* PROMPT: Below are the records; copy exactly the stretch from the line containing "(** ** Properties *)" through the line containing "Some S ∧ a ∈ S) ∧", both ends included, and nothing else.

*** DATA FOR REVIEW ***

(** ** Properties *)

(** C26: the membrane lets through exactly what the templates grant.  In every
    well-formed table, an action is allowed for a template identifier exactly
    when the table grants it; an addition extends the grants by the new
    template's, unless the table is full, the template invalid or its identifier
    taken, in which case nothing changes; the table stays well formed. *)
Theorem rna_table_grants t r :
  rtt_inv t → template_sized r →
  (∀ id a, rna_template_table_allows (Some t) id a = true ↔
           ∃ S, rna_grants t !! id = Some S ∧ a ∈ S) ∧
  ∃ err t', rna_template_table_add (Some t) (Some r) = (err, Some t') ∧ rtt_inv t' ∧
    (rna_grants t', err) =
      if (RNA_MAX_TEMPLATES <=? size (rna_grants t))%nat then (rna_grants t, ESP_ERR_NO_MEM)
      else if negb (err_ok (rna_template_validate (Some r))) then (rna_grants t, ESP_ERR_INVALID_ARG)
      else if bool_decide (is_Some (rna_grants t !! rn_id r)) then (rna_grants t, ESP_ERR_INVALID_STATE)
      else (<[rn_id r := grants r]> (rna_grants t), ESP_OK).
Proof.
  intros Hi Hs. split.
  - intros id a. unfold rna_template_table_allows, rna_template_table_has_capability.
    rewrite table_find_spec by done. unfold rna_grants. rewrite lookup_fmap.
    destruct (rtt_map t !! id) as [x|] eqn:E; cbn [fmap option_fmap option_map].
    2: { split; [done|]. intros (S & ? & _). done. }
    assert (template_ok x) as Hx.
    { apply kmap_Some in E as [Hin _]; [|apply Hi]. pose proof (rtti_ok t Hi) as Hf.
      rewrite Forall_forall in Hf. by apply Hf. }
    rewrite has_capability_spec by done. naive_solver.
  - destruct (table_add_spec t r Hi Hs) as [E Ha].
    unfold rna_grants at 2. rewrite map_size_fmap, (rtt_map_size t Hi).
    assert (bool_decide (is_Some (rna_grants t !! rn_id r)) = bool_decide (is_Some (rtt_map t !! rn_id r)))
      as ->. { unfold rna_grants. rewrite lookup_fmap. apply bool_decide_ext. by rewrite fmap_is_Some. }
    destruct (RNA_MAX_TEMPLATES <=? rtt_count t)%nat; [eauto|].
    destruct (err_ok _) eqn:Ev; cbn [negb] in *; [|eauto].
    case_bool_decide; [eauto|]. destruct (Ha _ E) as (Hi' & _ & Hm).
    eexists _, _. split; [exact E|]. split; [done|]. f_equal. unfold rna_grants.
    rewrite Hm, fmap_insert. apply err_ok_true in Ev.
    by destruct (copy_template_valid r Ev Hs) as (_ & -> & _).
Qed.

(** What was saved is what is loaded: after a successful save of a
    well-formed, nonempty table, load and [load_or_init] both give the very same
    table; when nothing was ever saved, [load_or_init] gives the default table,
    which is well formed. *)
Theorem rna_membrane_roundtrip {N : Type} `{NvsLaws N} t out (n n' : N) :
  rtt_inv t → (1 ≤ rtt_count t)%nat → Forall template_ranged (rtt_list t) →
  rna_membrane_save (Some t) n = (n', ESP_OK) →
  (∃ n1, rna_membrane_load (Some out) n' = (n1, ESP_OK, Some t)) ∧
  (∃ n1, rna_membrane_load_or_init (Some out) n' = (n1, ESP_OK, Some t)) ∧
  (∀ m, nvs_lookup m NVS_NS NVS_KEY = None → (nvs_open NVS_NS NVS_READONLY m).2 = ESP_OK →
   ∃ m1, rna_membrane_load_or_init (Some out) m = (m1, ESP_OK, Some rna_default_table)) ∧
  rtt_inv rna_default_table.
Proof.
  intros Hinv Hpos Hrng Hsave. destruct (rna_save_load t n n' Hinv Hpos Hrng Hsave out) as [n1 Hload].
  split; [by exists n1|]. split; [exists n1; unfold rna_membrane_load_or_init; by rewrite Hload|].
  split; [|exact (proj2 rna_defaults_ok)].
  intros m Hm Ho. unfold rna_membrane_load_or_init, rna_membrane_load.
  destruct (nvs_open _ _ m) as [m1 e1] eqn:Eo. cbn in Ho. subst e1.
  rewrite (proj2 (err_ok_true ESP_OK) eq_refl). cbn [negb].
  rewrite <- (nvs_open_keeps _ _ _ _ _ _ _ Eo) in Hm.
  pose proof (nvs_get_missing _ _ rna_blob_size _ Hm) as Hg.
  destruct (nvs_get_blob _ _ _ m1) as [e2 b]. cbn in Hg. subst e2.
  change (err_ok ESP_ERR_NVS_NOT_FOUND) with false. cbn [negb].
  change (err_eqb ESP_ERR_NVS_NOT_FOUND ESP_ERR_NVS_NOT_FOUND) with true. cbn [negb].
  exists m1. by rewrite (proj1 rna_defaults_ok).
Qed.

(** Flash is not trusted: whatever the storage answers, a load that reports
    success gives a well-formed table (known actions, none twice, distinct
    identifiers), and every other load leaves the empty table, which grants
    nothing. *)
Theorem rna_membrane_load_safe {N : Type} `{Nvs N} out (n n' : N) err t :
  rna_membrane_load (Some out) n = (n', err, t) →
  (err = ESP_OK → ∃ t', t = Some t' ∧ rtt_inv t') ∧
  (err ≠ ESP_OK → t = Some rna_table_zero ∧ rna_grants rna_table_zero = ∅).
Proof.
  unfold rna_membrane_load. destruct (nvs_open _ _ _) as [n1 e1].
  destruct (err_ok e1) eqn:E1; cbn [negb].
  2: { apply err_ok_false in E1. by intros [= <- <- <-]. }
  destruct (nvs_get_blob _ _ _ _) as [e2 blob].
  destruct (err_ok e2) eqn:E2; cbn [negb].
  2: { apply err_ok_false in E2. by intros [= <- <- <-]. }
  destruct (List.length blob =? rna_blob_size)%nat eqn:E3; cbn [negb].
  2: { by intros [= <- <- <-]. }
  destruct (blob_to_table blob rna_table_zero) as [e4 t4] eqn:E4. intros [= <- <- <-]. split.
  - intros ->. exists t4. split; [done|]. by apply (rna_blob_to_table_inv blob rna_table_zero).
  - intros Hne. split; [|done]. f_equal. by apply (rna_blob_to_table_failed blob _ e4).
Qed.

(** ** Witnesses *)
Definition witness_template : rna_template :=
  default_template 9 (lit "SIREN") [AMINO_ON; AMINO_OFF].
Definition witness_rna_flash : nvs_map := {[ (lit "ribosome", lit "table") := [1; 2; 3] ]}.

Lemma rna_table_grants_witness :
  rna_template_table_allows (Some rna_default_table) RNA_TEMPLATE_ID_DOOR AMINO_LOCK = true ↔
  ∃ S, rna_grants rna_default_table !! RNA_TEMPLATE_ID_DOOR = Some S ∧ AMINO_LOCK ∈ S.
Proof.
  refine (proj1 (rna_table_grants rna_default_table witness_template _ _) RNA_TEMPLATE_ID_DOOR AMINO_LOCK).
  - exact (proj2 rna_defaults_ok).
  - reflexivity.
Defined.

***
*** DATA FOR REVIEW ***

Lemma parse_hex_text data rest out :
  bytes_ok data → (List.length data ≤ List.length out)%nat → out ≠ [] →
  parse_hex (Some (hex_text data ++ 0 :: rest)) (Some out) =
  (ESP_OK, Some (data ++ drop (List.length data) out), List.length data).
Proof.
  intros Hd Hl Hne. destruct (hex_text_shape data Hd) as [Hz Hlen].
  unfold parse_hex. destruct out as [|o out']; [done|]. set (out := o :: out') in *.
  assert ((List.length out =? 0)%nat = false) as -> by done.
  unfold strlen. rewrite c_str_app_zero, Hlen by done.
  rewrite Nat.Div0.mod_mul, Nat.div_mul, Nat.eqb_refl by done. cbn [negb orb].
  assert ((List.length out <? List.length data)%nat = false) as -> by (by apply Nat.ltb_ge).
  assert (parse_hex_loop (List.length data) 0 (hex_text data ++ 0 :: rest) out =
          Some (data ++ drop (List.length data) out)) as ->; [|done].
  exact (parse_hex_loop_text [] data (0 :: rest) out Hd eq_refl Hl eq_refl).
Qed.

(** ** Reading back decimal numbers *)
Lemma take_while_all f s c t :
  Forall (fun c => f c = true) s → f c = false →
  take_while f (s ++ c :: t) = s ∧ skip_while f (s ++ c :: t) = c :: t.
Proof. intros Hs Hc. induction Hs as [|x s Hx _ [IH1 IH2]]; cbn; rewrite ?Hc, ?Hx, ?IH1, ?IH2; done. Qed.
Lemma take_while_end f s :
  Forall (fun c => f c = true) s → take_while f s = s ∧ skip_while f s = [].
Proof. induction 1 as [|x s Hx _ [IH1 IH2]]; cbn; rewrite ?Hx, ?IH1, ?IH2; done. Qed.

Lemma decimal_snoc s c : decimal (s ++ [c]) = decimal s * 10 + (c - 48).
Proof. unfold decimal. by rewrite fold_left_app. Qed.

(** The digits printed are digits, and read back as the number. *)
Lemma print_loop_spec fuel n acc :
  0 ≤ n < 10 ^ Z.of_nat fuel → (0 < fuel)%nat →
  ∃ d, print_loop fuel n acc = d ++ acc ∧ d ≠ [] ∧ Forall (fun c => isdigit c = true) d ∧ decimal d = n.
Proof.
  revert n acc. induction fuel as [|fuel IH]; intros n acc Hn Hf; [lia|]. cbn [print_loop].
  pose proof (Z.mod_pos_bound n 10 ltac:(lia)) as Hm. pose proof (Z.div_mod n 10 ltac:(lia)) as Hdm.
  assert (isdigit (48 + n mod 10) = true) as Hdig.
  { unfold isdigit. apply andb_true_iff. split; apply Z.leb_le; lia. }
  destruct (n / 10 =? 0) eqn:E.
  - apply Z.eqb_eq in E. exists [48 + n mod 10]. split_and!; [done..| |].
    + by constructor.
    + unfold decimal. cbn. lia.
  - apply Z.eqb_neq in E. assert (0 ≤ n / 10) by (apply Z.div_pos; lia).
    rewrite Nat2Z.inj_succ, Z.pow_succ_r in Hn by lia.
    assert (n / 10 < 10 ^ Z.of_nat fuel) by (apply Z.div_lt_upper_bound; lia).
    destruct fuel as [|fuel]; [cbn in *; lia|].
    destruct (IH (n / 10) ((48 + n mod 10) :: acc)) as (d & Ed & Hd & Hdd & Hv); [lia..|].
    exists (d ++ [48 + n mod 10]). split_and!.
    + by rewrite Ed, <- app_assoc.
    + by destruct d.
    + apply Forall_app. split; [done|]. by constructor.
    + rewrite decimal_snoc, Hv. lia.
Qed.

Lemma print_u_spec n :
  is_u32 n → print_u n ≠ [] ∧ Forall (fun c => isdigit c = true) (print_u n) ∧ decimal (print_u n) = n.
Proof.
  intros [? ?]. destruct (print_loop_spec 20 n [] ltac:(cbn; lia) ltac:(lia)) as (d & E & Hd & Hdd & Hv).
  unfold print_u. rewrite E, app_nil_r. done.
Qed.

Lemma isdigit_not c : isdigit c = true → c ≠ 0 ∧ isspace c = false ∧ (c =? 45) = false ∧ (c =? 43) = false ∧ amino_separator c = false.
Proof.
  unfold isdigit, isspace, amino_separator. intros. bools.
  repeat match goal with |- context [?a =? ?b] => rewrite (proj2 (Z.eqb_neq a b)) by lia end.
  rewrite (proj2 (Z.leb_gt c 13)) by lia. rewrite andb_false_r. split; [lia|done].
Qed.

***
*** DATA FOR REVIEW ***

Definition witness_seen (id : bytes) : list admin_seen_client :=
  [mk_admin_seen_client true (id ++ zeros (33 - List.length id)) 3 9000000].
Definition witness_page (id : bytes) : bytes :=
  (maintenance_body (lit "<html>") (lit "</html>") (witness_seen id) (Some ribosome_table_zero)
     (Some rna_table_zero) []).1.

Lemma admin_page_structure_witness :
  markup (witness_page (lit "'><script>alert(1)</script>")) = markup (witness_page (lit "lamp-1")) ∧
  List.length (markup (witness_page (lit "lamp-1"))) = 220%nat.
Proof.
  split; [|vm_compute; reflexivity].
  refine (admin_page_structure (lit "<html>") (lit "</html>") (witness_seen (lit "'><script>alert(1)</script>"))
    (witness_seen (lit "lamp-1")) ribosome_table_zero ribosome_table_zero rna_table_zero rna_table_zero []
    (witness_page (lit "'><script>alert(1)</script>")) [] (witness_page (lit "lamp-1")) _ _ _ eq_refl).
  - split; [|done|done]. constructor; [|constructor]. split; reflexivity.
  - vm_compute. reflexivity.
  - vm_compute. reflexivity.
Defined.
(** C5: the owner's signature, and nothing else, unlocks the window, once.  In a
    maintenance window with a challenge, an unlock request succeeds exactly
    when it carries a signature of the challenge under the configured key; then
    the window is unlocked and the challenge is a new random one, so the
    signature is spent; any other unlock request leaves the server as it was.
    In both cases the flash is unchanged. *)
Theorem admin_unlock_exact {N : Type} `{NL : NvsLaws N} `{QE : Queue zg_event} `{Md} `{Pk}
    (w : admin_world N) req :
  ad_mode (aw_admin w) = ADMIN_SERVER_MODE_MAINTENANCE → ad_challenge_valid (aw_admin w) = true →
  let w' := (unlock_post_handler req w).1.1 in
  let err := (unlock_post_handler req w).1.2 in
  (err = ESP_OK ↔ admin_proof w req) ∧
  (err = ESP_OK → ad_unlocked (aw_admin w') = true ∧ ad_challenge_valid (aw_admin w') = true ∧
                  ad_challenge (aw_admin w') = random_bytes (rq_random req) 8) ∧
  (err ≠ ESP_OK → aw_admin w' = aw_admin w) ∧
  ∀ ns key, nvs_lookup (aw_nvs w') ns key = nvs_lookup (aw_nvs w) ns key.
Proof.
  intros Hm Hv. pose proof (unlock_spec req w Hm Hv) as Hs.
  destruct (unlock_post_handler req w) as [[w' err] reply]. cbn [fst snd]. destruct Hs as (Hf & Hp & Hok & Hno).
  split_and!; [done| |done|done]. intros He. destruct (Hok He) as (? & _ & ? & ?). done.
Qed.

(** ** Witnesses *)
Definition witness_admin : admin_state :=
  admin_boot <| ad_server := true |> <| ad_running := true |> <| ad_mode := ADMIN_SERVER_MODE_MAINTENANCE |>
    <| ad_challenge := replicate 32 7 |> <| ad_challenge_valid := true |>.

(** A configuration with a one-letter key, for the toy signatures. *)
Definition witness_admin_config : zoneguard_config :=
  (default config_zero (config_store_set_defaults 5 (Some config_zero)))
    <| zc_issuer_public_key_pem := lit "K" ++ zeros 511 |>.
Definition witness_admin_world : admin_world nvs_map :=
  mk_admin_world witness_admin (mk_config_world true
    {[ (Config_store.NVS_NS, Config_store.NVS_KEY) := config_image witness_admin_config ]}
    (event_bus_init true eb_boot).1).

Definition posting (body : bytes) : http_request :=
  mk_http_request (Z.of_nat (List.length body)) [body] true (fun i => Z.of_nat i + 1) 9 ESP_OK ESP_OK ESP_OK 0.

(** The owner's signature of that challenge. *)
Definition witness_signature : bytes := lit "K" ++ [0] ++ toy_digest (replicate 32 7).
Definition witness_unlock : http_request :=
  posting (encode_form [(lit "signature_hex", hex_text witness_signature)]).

***

* ANSWER TO THE EXERCISE:
(** ** Properties *)

(** C26: the membrane lets through exactly what the templates grant.  In every
    well-formed table, an action is allowed for a template identifier exactly
    when the table grants it; an addition extends the grants by the new
    template's, unless the table is full, the template invalid or its identifier
    taken, in which case nothing changes; the table stays well formed. *)
Theorem rna_table_grants t r :
  rtt_inv t → template_sized r →
  (∀ id a, rna_template_table_allows (Some t) id a = true ↔
           ∃ S, rna_grants t !! id = Some S ∧ a ∈ S) ∧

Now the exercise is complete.